A rising trend for Minnesota’s authors to publish locally is securing the future for scholarly publications.
Nationwide, university press sales increased by 5.1 percent in 1999, according to figures released by the Association of American Publishers. The University’s press sales exceeded those figures by almost 18 percent.
“The success of the University Press ensures that a wide variety of scholarly material will be available for readers,” said Bill Gawronski, sales manager for the University Press.
Gawronski said university presses publish books that contain specific academic content, material that larger publishers might not be interested in.
Books about Minnesota, the Midwest and specific academic fields are typically published by the University Press, Gawronski said.
University Press Director Douglas Armato attributed the growth in sales to a change in the way books are marketed.
“Since the introduction of electronic book-selling, our sales have increased 800 percent,” Armato said.
Armato said superstores such as Borders and Barnes and Noble stock more University Press titles than ever before.
Although the past couple of years have yielded higher sales for the University Press, this has not always been the case.
“The trend has been a roller coaster. The market used to be dominated by library sales, but that has diminished because library budgets have been so strained,” Armato said.
One university press faces hard times, despite the successful national market.
Iowa State University has hired a consultant to recommend whether to sell the university’s 66-year-old press, merge with another publisher or expand.

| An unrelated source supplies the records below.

Lemma post_send_run adv wrs hs ws' a :
  wrs ≠ [] → Forall (λ p, sw_num_sge p.1 = lenZ p.2 ∧ Forall (sge_ok regions) p.2) wrs →
  handles send_ah_of ud wrs hs →
  request_size (sizeof S_ibv_post_send) wrs (total (map snd wrs)) (lenZ hs) ≤ CTRL_REQ_SIZE →
  (∀ a1 ah, holds a1 ah 4 CAh hs → ∃ y', xform_all (remap_remote views)
     (fix_ah adv ud (ah_map r) a1) (map fst wrs) (mkSendSt 0 0 ah) = Ok (ws', y')) →
  ∃ l a' st',
    ibv_cmd_post_send c cid handle ud ah_handle
      (λ a st, let* (rsp, _, a) := serve_post_send adv is_ud views nic r a in Ok (rsp, a, st))
      wrs a st = Ok (post_result (nic qp l), a', st') ∧
    Forall2 (λ q p, (∃ n s, q.1 = w_link n s p.1) ∧ Forall2 (delivers c rm st st') q.2 p.2) l
      (zip ws' (map snd wrs)).
Proof.
  intros Hne Hw Hhs Hsz Hxf.
  destruct (send_conv_all c rm st objs regions Hrg wrs st [] (copied_start _ _ _ _ _ Hrg) Hw)
    as (st' & Hconv & Hcp). cbn [app] in Hcp.
  pose proof (client_sges_num regions wrs Hw) as Hn.
  rewrite <- (client_sges_total regions wrs) in Hsz.
  set (sgls := map (λ p, map (client_sge regions) p.2) wrs) in *.
  assert ((if ud then count_wrs wrs else 0) = lenZ hs) as Hcount.
  { pose proof (lenZ_nonneg wrs). unfold handles in Hhs. destruct ud; [|by destruct Hhs as [-> _]].
    apply Forall2_length in Hhs. unfold count_wrs.
    assert (lenZ wrs = lenZ hs) as E by (unfold lenZ; by rewrite Hhs). rewrite E. apply u32_id.
    unfold request_size in Hsz. rewrite E in *. change (w_size ibv_send_wr) with 128 in Hsz.
    change CTRL_REQ_SIZE with 1048576 in Hsz. change sge_size with 16 in Hsz.
    assert (0 ≤ total sgls) by apply lenZ_nonneg.
    change (sizeof S_FfrRequestHeader) with 12 in Hsz. change (sizeof S_ibv_post_send) with 32 in Hsz. lia. }
  destruct (fill_request_spec (send_conv c) send_ah_of (λ _ w, w) ud (func_code IBV_POST_SEND)
    (sizeof S_ibv_post_send) cid handle (lenZ hs) wrs a st sgls st' hs Hconv Hn Hhs eq_refl eq_refl Hsz)
    as (a1 & ws & Hfill & _ & Hpost & Hws & Hloc & Hsg & Hah).
  assert (ws = map fst wrs) as ->.
  { clear -Hloc. induction Hloc as [|w p ws wrs [k ->] Hl IH]; [done|]. cbn. by rewrite IH. }
  assert (lenZ wrs = lenZ (map fst wrs)) as El by (unfold lenZ; by rewrite length_map).
  rewrite El in *. destruct (Hxf _ _ Hah) as [y' Hx].
  destruct (serve_post_send_spec adv is_ud views nic r a1 handle qp ud (map fst wrs) sgls hs
    ws' y' Hpost) as (l & r' & a' & Hserve & Hl); [|exact Hud| | |exact Hws|exact Hsg|exact Hah|exact Hx|].
  { unfold find_queue. destruct (Z.leb_spec MAP_SIZE handle); [lia|]. rewrite Hqp. reflexivity. }
  { clear -Hne. by destruct wrs. }
  { clear -Hn. induction Hn; constructor; auto. }
  exists l, a', st'. unfold ibv_cmd_post_send. fold send_ah_of.
  assert (in_bounds "qp_shm_map" handle MAP_SIZE = Ok ()) as -> by (by apply in_bounds_Ok).
  cbn [rbind]. rewrite Hcount, Hfill. cbn [rbind]. rewrite Hserve. cbn [rbind ret_errno].
  assert (lenZ l = lenZ wrs) as Ell.
  { apply Forall2_length in Hl. apply xform_all_length in Hx. unfold lenZ.
    rewrite Hl, length_zip_with, Hx, !length_map. subst sgls. rewrite length_map. lia. }
  rewrite Hlk in Hl. split.
  - pose proof (find_bad_nic nic qp l (lenZ wrs) Hnic Ell) as Hbad.
    destruct (find_bad _ _) as [bad| | | |]; cbn [rbind] in Hbad |- *; congruence.
  - eapply zip_delivered; eauto.
    + intros p Hp x Hx'. apply list_elem_of_In, in_concat. exists p.2.
      split; [apply in_map; by apply list_elem_of_In|by apply list_elem_of_In].
    + clear -Hw. induction Hw as [|p wrs [_ Hp] Hw IH]; constructor; auto.
Qed.
End PostSend.


(** On a datagram queue the fast path gives every work request the address
    handle of the first one: the router never advances its handle pointer, so a
    list of sends to different destinations all goes to the first destination. *)
Theorem post_send_ud_first_handle c rm r st objs regions cid handle qp ah_handle is_ud views nic wrs a h hs :
  regions_ok c rm st objs regions → rt_lkeys r = lkey_ptr rm →
  0 ≤ handle < MAP_SIZE → queue_map r !! handle = Some qp → is_ud qp = Some true →
  Forall (λ p, sw_num_sge p.1 = lenZ p.2 ∧ Forall (sge_ok regions) p.2) wrs →
  Forall2 (λ p h, ah_handle (sw_w0 p.1) = Some h) wrs (h :: hs) → 0 ≤ h < MAP_SIZE →
  Forall (λ p, is_rdma (sw_opcode p.1) = false) wrs →
  request_size (sizeof S_ibv_post_send) wrs (total (map snd wrs)) (lenZ (h :: hs)) ≤ CTRL_REQ_SIZE →
  nic_ok nic →
  ∃ l a' st',
    ibv_cmd_post_send c cid handle true ah_handle
      (λ a st, let* (rsp, _, a) := serve_post_send false is_ud views nic r a in Ok (rsp, a, st))
      wrs a st = Ok (post_result (nic qp l), a', st') ∧
    length l = length wrs ∧ Forall (λ q, sw_w0 q.1 = default 0 (ah_map r !! h)) l.
Proof.
  intros Hrg Hlk Hh Hqp Hud Hw Hahs Hhr Hop Hsz Hnic.
  set (p0 := default 0 (ah_map r !! h)).
  destruct (post_send_run c rm r st objs regions cid handle qp true ah_handle is_ud views nic
    Hrg Hlk Hh Hqp Hud Hnic false wrs (h :: hs) (map (set_w0 p0) (map fst wrs)) a)
    as (l & a' & st' & Hrun & Hl); auto.
  - by inversion Hahs.
  - unfold handles, send_ah_of. clear -Hahs. revert Hahs. generalize (h :: hs) as hs'.
    intros hs' Hf. induction Hf as [|p h' wrs hs' Hp Hf IH]; constructor; auto. by rewrite Hp.
  - intros a1 ah Hah. apply holds_cons in Hah as [Hah _].
    exists (mkSendSt 0 0 ah). clear -Hop Hah Hhr. induction Hop as [|p wrs Hp Hop IH]; [done|].
    cbn [map xform_all]. unfold remap_remote at 1. rewrite Hp. cbn [rbind].
    unfold fix_ah at 1. cbn [ss_ah]. rewrite Hah.
    assert (in_bounds "ah_map" h MAP_SIZE = Ok ()) as -> by (by apply in_bounds_Ok).
    cbn [rbind ss_count ss_time]. by rewrite IH.
  - exists l, a', st'. split; [done|]. split.
    + apply Forall2_length in Hl. rewrite Hl, length_zip_with, !length_map. lia.
    + clear -Hl. revert l Hl. induction wrs as [|p wrs IH]; intros l Hl; cbn in Hl;
        inversion Hl as [|q ? l' ? [(n & s & Hq) _] Hl']; subst; constructor; auto. by rewrite Hq.
Qed.

(** The failed request is misreported: when the NIC rejects the [k]-th
    request of a list (counted from zero, [k] at least one), the application is
    told the one before it, which the NIC has accepted. *)
Theorem post_send_bad_wr_off_by_one c rm r st objs regions cid handle qp ah_handle is_ud views rk e k wrs a :
  let nic (q : Z) (l : list (ibv_send_wr * list ibv_sge)) :=
    if Z.ltb k (lenZ l) then (e, Some k) else (0, None) in
  regions_ok c rm st objs regions → rt_lkeys r = lkey_ptr rm →
  0 ≤ handle < MAP_SIZE → queue_map r !! handle = Some qp → is_ud qp = Some false →
  Forall (λ p, sw_num_sge p.1 = lenZ p.2 ∧ Forall (sge_ok regions) p.2) wrs →
  request_size (sizeof S_ibv_post_send) wrs (total (map snd wrs)) 0 ≤ CTRL_REQ_SIZE →
  remotes_known views rk (map fst wrs) → e ≠ 0 → 1 ≤ k < lenZ wrs →
  ∃ a' st',
    ibv_cmd_post_send c cid handle false ah_handle
      (λ a st, let* (rsp, _, a) := serve_post_send false is_ud views nic r a in Ok (rsp, a, st))
      wrs a st = Ok (mkPostOut e (Some (Some (k - 1))), a', st').
Proof.
  intros nic Hrg Hlk Hh Hqp Hud Hw Hsz Hrk He Hk.
  destruct (post_send_run c rm r st objs regions cid handle qp false ah_handle is_ud views nic
    Hrg Hlk Hh Hqp Hud) with (adv := false) (wrs := wrs) (hs := @nil Z)
    (ws' := map (remote_fix rk) (map fst wrs)) (a := a) as (l & a' & st' & Hrun & Hl); auto.
  - intros q l. subst nic. cbn. destruct (Z.ltb_spec k (lenZ l)); [|by left].
    right. exists e, k. split; [done|]. split; [done|lia].
  - intros ->. change (lenZ []) with 0 in Hk. lia.
  - split; [done|]. by apply Forall_true.
  - intros a1 ah _. by apply xform_connected.
  - exists a', st'. rewrite Hrun. do 3 f_equal.
    assert (lenZ l = lenZ wrs) as El.
    { apply Forall2_length in Hl. rewrite length_zip_with, !length_map in Hl. unfold lenZ. lia. }
    unfold nic. rewrite El. destruct (Z.ltb_spec k (lenZ wrs)); [|lia].
    unfold post_result. cbn [fst snd]. by destruct (Z.eqb_spec k 0); [lia|].
Qed.

(** ** A small instance *)

(** One region of 16 bytes: application bytes in a private object, shared object
    5 at 65536 in the client and at 32768 in the router. *)
Definition demo_c : client :=
  mkClient [mkMapping 8192 16 0 0; mkMapping 65536 16 5 0] {[ 17 := mkMrShm 8192 65536 ]}.
Definition demo_rm : router_mem := mkRouterMem [mkMapping 32768 16 5 0] {[ 17 := 32768 ]}.
Definition demo_st : store :=
  list_to_map (((λ i, ((0, i), 65 + i)) <$> seqZ 0 16) ++ ((λ i, ((5, i), 0)) <$> seqZ 0 16)).
Definition demo_regions : gmap Z region := {[ 17 := mkRegion 17 8192 65536 32768 16 5 ]}.
Definition demo_r : router := mkRouter {[ 17 := 32768 ]} {[ 2 := 900 ]} {[ 6 := 700; 7 := 800 ]} 0.
Definition demo_nic {W} (q : Z) (l : list (W * list ibv_sge)) : Z * option Z := (0, None).
Definition demo_send (id op w0 : Z) (sgl : list ibv_sge) : ibv_send_wr * list ibv_sge :=
  (mkSendWr id None None (lenZ sgl) op w0 0 [], sgl).
Definition demo_wrs : list (ibv_send_wr * list ibv_sge) :=
  [demo_send 1 2 6000 [mkSge 8194 3 17; mkSge 8200 2 17]; demo_send 2 2 7000 []].
Definition demo_ah (p : Z) : option Z := if Z.eqb p 6000 then Some 6 else Some 7.

Lemma demo_regions_ok : regions_ok demo_c demo_rm demo_st (λ o, o = 5) demo_regions.
Proof.
  assert (∀ k g, demo_regions !! k = Some g → k = 17 ∧ g = mkRegion 17 8192 65536 32768 16 5) as Hl.
  { intros k g Hk. unfold demo_regions in Hk. apply lookup_singleton_Some in Hk as [<- <-]. done. }
  assert (∀ i, 0 ≤ i < 16 → is_Some (demo_st !! (0, i)) ∧ is_Some (demo_st !! (5, i))) as Hst.
  { intros i Hi.
    assert (i = 0 ∨ i = 1 ∨ i = 2 ∨ i = 3 ∨ i = 4 ∨ i = 5 ∨ i = 6 ∨ i = 7 ∨ i = 8 ∨ i = 9 ∨ i = 10
            ∨ i = 11 ∨ i = 12 ∨ i = 13 ∨ i = 14 ∨ i = 15) as Hc by lia.
    repeat destruct Hc as [->|Hc]; try subst i; split; eexists; vm_compute; reflexivity. }
  split.
  - intros k g Hk. apply Hl in Hk as [-> ->]. split; [done|].
    split; cbn [g_key g_mr g_shm g_router g_len g_obj c_lkeys c_space r_space lkey_ptr demo_c demo_rm].
    + lia.
    + done.
    + apply lookup_singleton_eq.
    + apply lookup_singleton_eq.
    + apply window_tail; [cbn; lia|]. by apply (window_head (mkMapping 65536 16 5 0)).
    + by apply (window_head (mkMapping 32768 16 5 0)).
    + intros i Hi. by apply Hst.
    + right. split.
      * intros i j Hi Hj. rewrite !(window_head (mkMapping 8192 16 0 0) _ 16) by done.
        cbn [m_obj m_off]. intros [=]. lia.
      * intros i Hi. exists (0, i). split; [|split; [by apply Hst|done]].
        by apply (window_head (mkMapping 8192 16 0 0) _ 16).
  - intros k g Hk. apply Hl in Hk as [-> ->]. cbn. lia.
  - intros k g k' g' Hk Hk' _. apply Hl in Hk as [-> _]. apply Hl in Hk' as [-> _]. done.
Qed.

Lemma demo_sges_ok :
  Forall (λ p, sw_num_sge p.1 = lenZ p.2 ∧ Forall (sge_ok demo_regions) p.2) demo_wrs.
Proof.
  assert (∀ s, sge_lkey s = 17 → 8192 ≤ sge_addr s → 0 ≤ sge_len s → sge_addr s + sge_len s ≤ 8208 →
    sge_ok demo_regions s) as Hs.
  { intros s Hk H1 H2 H3. exists (mkRegion 17 8192 65536 32768 16 5). unfold sge_in. rewrite Hk.
    split; [apply lookup_singleton_eq|]. cbn. lia. }
  repeat constructor; apply Hs; cbn; lia.
Qed.


Lemma post_send_ud_first_handle_witness :
  ∃ l a' st',
    ibv_cmd_post_send demo_c 7 2 true demo_ah
      (λ a st, let* (rsp, _, a) := serve_post_send false (λ _, Some true) (λ _, ∅) demo_nic demo_r a in
               Ok (rsp, a, st))
      demo_wrs ∅ demo_st = Ok (post_result (demo_nic 900 l), a', st') ∧
    length l = 2%nat ∧ Forall (λ q, sw_w0 q.1 = 700) l.
Proof.
  apply (post_send_ud_first_handle demo_c demo_rm demo_r demo_st (λ o, o = 5) demo_regions 7 2 900 demo_ah
           (λ _, Some true) (λ _, ∅) demo_nic demo_wrs ∅ 6 [7]).
  - exact demo_regions_ok.
  - reflexivity.
  - unfold MAP_SIZE. lia.
  - reflexivity.
  - reflexivity.
  - exact demo_sges_ok.
  - repeat constructor.
  - unfold MAP_SIZE. lia.
  - repeat constructor.
  - vm_compute. discriminate.
  - intros q l. by left.
Defined.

Warren R. Madden, the university’s vice president for business and finance, said the small press only generates about $3 million to $4 million in sales each year.

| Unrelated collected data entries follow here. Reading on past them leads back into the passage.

(* ===== verification/Control.v ===== *)
(** * The control path: creating and destroying verbs objects

    The client half is [libibverbs/src/cmd.c] and [cmd_exp.c]: one function per
    verb, each a remote call followed by the set-up of the queue's shared-memory
    channel and receive ring.  The router half is the [switch] of [HandleRequest] in
    [ffrouter/ffrouter.cpp], which executes the verb on the host's device and keeps
    the tables from handles to host objects.  The host's verbs library is a
    parameter (class [HostVerbs]).  Objects of shared memory have names and
    identities, so that two processes opening one name share one channel. *)

From stdpp Require Import pretty.
From S2P Require Import Prelude FfTypes WrQueue Completion.

(** ** Data *)

Inductive qkind := CQ | QP | SRQ.

#[export] Instance qkind_eq_dec : EqDecision qkind.
Proof. solve_decision. Defined.

(** An object of the host's library: its address and its handle. *)
Record hobj := mkObj { o_ptr : Z; o_handle : Z }.

Record qp_cap := mkCap {
  max_send_wr : Z; max_recv_wr : Z; max_send_sge : Z; max_recv_sge : Z; max_inline_data : Z
}.

(** [struct ibv_qp_init_attr] over what names the other objects: handles in the
    client, host objects (or NULL) in the router. *)
Record qp_init (O S : Type) := mkInit {
  i_type : Z; i_sig_all : Z; i_send_cq : O; i_recv_cq : O; i_srq : S; i_cap : qp_cap
}.
Arguments mkInit {O S} _ _ _ _ _ _.
Arguments i_type {O S} _.
Arguments i_sig_all {O S} _.
Arguments i_send_cq {O S} _.
Arguments i_recv_cq {O S} _.
Arguments i_srq {O S} _.
Arguments i_cap {O S} _.

(** Requests, indexed by the response the router gives. *)
Inductive ctl_req : Type → Type :=
  | GetContext : ctl_req (Z * Z)
  | QueryDev : ctl_req (list Z)
  | QueryPort (port_num : Z) : ctl_req (list Z)
  | AllocPd : ctl_req Z
  | DeallocPd (pd_handle : Z) : ctl_req Z
  | CreateCq (channel_fd comp_vector cqe : Z) : ctl_req (Z * Z * string)
  | DestroyCq (cq_handle : Z) : ctl_req Z
  | ReqNotifyCq (cq_handle solicited_only : Z) : ctl_req Z
  | CreateSrq (pd_handle : Z) (attr : list Z) : ctl_req (Z * string)
  | ModifySrq (srq_handle : Z) (attr : list Z) (mask : Z) : ctl_req Z
  | DestroySrq (srq_handle : Z) : ctl_req Z
  | CreateQp (pd_handle : Z) (attr : qp_init Z Z) : ctl_req (Z * Z * qp_cap * string)
  | ModifyQp (handle : Z) (attr : list Z) (mask : Z) : ctl_req (Z * Z)
  | DestroyQp (qp_handle : Z) : ctl_req Z
  | CreateAh (pd_handle : Z) (attr : list Z) : ctl_req (Z * Z)
  | DestroyAh (ah_handle : Z) : ctl_req Z.

(** The host's verbs library.  A creation returns NULL or a new object.  [h_rate_env]
    is the value of the router's environment variable [RATE_LIMIT_<client>]. *)
Class HostVerbs (H : Type) := {
  h_context : H → Z * Z;
  h_dev_attr : H → list Z;
  h_query_port : Z → H → list Z;
  h_alloc_pd : H → option hobj * H;
  h_dealloc_pd : hobj → H → Z * H;
  h_create_cq : Z → option hobj → Z → H → option (hobj * Z) * H;
  h_notify_cq : hobj → Z → H → Z * H;
  h_create_srq : hobj → list Z → H → option hobj * H;
  h_modify_srq : hobj → list Z → Z → H → Z * H;
  h_create_qp : option hobj → qp_init (option hobj) (option hobj) → H →
                option (hobj * Z * qp_cap) * H;
  h_modify_qp : option hobj → list Z → Z → H → Z * H;
  h_destroy : qkind → hobj → H → Z * H;
  h_create_ah : hobj → list Z → H → option hobj * H;
  h_destroy_ah : hobj → H → Z * H;
  h_rate_env : Z → H → option Z
}.

(** ** POSIX shared memory: names to objects, and the state word of each object *)
Record shm_fs := mkFs { fs_names : gmap string Z; fs_next : Z; fs_state : gmap Z CtrlChannelState }.

(** [shm_open] with [O_CREAT], [ftruncate] and [mmap]; a new object is zero-filled,
    and the zero of the state word is [IDLE]. *)
Definition shm_open (name : string) (fs : shm_fs) : Z * shm_fs :=
  match fs_names fs !! name with
  | Some id => (id, fs)
  | None => (fs_next fs, mkFs (<[name := fs_next fs]> (fs_names fs)) (fs_next fs + 1)
                              (<[fs_next fs := IDLE]> (fs_state fs)))
  end.

Definition shm_unlink (name : string) (fs : shm_fs) : shm_fs :=
  mkFs (delete name (fs_names fs)) (fs_next fs) (fs_state fs).

(** ** The router's tables *)
Definition set_k {A} (k : qkind) (v : A) (f : qkind → A) : qkind → A :=
  λ j, if decide (j = k) then v else f j.

Record ffr := mkFfr {
  pd_map : gmap Z hobj;
  ah_map : gmap Z hobj;
  channel_map : gmap Z hobj;
  q_map : qkind → gmap Z hobj;
  q_shm_map : qkind → gmap Z (string * Z);
  q_shm_vec : qkind → list Z;
  tokenbucket : gmap Z (Z * Z)
}.

Record world (H : Type) := mkWorld { w_ffr : ffr; w_fs : shm_fs; w_host : H }.
Arguments mkWorld {H} _ _ _.
Arguments w_ffr {H} _.
Arguments w_fs {H} _.
Arguments w_host {H} _.

Definition set_pds (m : gmap Z hobj) (r : ffr) : ffr :=
  mkFfr m (ah_map r) (channel_map r) (q_map r) (q_shm_map r) (q_shm_vec r) (tokenbucket r).
Definition set_ahs (m : gmap Z hobj) (r : ffr) : ffr :=
  mkFfr (pd_map r) m (channel_map r) (q_map r) (q_shm_map r) (q_shm_vec r) (tokenbucket r).
Definition set_qs (k : qkind) (m : gmap Z hobj) (r : ffr) : ffr :=
  mkFfr (pd_map r) (ah_map r) (channel_map r) (set_k k m (q_map r)) (q_shm_map r) (q_shm_vec r) (tokenbucket r).
Definition set_chans (k : qkind) (m : gmap Z (string * Z)) (v : list Z) (r : ffr) : ffr :=
  mkFfr (pd_map r) (ah_map r) (channel_map r) (q_map r) (set_k k m (q_shm_map r))
        (set_k k v (q_shm_vec r)) (tokenbucket r).

Definition set_buckets (m : gmap Z (Z * Z)) (r : ffr) : ffr :=
  mkFfr (pd_map r) (ah_map r) (channel_map r) (q_map r) (q_shm_map r) (q_shm_vec r) m.

(** An element of one of the router's arrays; [None] is NULL. *)
Definition entry {A} (m : gmap Z A) (h : Z) : res (option A) :=
  do* in_bounds "router table" h MAP_SIZE; Ok (m !! h).

(** A new object goes into its table unless its handle is too large. *)
Definition enter (o : hobj) (m : gmap Z hobj) : gmap Z hobj :=
  if Z.leb MAP_SIZE (o_handle o) then m else <[o_handle o := o]> m.

Definition tag (k : qkind) : string :=
  match k with CQ => "cq" | QP => "qp" | SRQ => "srq" end.

Definition ctrl_name (k : qkind) (h : Z) : string := "ctrlshm-" +:+ (tag k +:+ pretty h).

(** [initCtrlShm]: the channel of a queue, created or re-opened, with its state reset. *)
Definition initCtrlShm (k : qkind) (h : Z) (fs : shm_fs) : string * Z * shm_fs :=
  let '(id, fs) := shm_open (ctrl_name k h) fs in
  (ctrl_name k h, id, mkFs (fs_names fs) (fs_next fs) (<[id := IDLE]> (fs_state fs))).

(** [std::find] and [erase]: the first occurrence goes. *)
Fixpoint erase (h : Z) (l : list Z) : list Z :=
  match l with
  | [] => []
  | x :: l => if Z.eqb x h then l else x :: erase h l
  end.

(** [tokenbucket.h]: the constructor of a rate limiter, the time of one token
    and of a burst. *)
Definition MAX_QP_RATE_LIMIT : Z := 5000000000.
Definition BURST_PER_QP : Z := 4000000.

Definition TokenBucket (rate burstSize : Z) : res (Z * Z) :=
  if Z.eqb rate 0 then UB "division by zero"
  else Ok (5000000000 / rate, u64 (burstSize * (5000000000 / rate))).

Section Router.
Context {H : Type} `{!HostVerbs H}.

(** The end of the three creation handlers: table, channel and scan list. *)
Definition register (k : qkind) (o : hobj) (w : world H) : res (string * world H) :=
  let h := o_handle o in
  let r := set_qs k (enter o (q_map (w_ffr w) k)) (w_ffr w) in
  let '(name, id, fs) := initCtrlShm k h (w_fs w) in
  do* in_bounds "shm_map" h MAP_SIZE;
  Ok (name, mkWorld (set_chans k (<[h := (name, id)]> (q_shm_map r k)) (q_shm_vec r k ++ [h]) r)
                    fs (w_host w)).

(** The three destruction handlers; [None] is [goto end]: nothing is sent back. *)
Definition unregister (k : qkind) (h : Z) (w : world H) : res (option Z * world H) :=
  let r := w_ffr w in
  let* q := entry (q_map r k) h in
  match q with
  | None => Ok (None, w)
  | Some o =>
      let r := set_qs k (delete h (q_map r k)) r in
      let '(ret, host) := h_destroy k o (w_host w) in
      let fs := match q_shm_map r k !! h with
                | Some (name, _) => shm_unlink name (w_fs w)
                | None => w_fs w
                end in
      Ok (Some ret, mkWorld (set_chans k (delete h (q_shm_map r k)) (erase h (q_shm_vec r k)) r) fs host)
  end.

Definition with_host (w : world H) (h : H) : world H := mkWorld (w_ffr w) (w_fs w) h.

(** The rate limiter of a new queue pair. *)
Definition limit_rate (cid : Z) (o : hobj) (w : world H) : res (world H) :=
  if Z.leb MAP_SIZE (o_handle o) then Ok w
  else
    let* b := TokenBucket (match h_rate_env cid (w_host w) with
                           | None => MAX_QP_RATE_LIMIT
                           | Some limit => limit / 8
                           end) BURST_PER_QP in
    Ok (mkWorld (set_buckets (<[o_handle o := b]> (tokenbucket (w_ffr w))) (w_ffr w)) (w_fs w) (w_host w)).

(** The handlers of [HandleRequest], one per request; [None] is [goto end], after
    which nothing is sent back. *)
Definition handle_alloc_pd (w : world H) : res (option Z * world H) :=
  let '(o, host) := h_alloc_pd (w_host w) in
  let* o := deref "pd->handle" o in
  Ok (Some (o_handle o),
      mkWorld (set_pds (enter o (pd_map (w_ffr w))) (w_ffr w)) (w_fs w) host).

Definition handle_dealloc_pd (h : Z) (w : world H) : res (option Z * world H) :=
  let* pd := entry (pd_map (w_ffr w)) h in
  match pd with
  | None => Ok (None, w)
  | Some o =>
      let '(ret, host) := h_dealloc_pd o (w_host w) in
      Ok (Some ret, mkWorld (set_pds (delete h (pd_map (w_ffr w))) (w_ffr w)) (w_fs w) host)
  end.

Definition handle_create_cq (fd vec cqe : Z) (w : world H) : res (option (Z * Z * string) * world H) :=
  let* channel := (if Z.ltb fd 0 then Ok (Some None)
                   else let* c := entry (channel_map (w_ffr w)) fd in Ok (Some <$> c)) in
  match channel with
  | None => Ok (None, w)
  | Some channel =>
      let '(o, host) := h_create_cq cqe channel vec (w_host w) in
      let* (o, cqe) := deref "cq->handle" o in
      let* (name, w) := register CQ o (with_host w host) in
      Ok (Some (cqe, o_handle o, name), w)
  end.

Definition handle_req_notify_cq (h solicited : Z) (w : world H) : res (option Z * world H) :=
  let* cq := entry (q_map (w_ffr w) CQ) h in
  match cq with
  | None => Ok (None, w)
  | Some o => let '(ret, host) := h_notify_cq o solicited (w_host w) in
              Ok (Some ret, with_host w host)
  end.

Definition handle_create_srq (pdh : Z) (attr : list Z) (w : world H) : res (option (Z * string) * world H) :=
  let* pd := entry (pd_map (w_ffr w)) pdh in
  match pd with
  | None => Ok (None, w)
  | Some pd =>
      let '(o, host) := h_create_srq pd attr (w_host w) in
      let* o := deref "srq->handle" o in
      let* (name, w) := register SRQ o (with_host w host) in
      Ok (Some (o_handle o, name), w)
  end.

Definition handle_modify_srq (h : Z) (attr : list Z) (mask : Z) (w : world H) : res (option Z * world H) :=
  let* srq := entry (q_map (w_ffr w) SRQ) h in
  match srq with
  | None => Ok (None, w)
  | Some o => let '(ret, host) := h_modify_srq o attr mask (w_host w) in
              Ok (Some ret, with_host w host)
  end.

(** [cid] is the client of the request's header. *)
Definition handle_create_qp (cid pdh : Z) (a : qp_init Z Z) (w : world H) :
    res (option (Z * Z * qp_cap * string) * world H) :=
  let* srq := entry (q_map (w_ffr w) SRQ) (i_srq a) in
  let* scq := entry (q_map (w_ffr w) CQ) (i_send_cq a) in
  let* rcq := entry (q_map (w_ffr w) CQ) (i_recv_cq a) in
  let* pd := entry (pd_map (w_ffr w)) pdh in
  let '(o, host) := h_create_qp pd (mkInit (i_type a) (i_sig_all a) scq rcq srq (i_cap a)) (w_host w) in
  match o with
  | None => Ok (None, with_host w host)
  | Some (o, num, cap) =>
      let* w := limit_rate cid o (with_host w host) in
      let* (name, w) := register QP o w in
      Ok (Some (num, o_handle o, cap, name), w)
  end.

Definition handle_modify_qp (h : Z) (attr : list Z) (mask : Z) (w : world H) : res (option (Z * Z) * world H) :=
  if Z.leb MAP_SIZE h then UB "qp->handle of NULL"
  else
    let* qp := entry (q_map (w_ffr w) QP) h in
    let '(ret, host) := h_modify_qp qp attr mask (w_host w) in
    Ok (Some (ret, h), with_host w host).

“The press is financially breaking even. It is not making enough to set aside money for repairs and modernization in the future,” Madden said.
Most university presses, including the University Press, receive financial support from the university. But, the Iowa State University Press does not.
Although the University Press’s revenue is comparable to that of the Iowa State University Press, Armato is confident the University is not headed down the same path.
“We have managed to live within our means,” Armato said.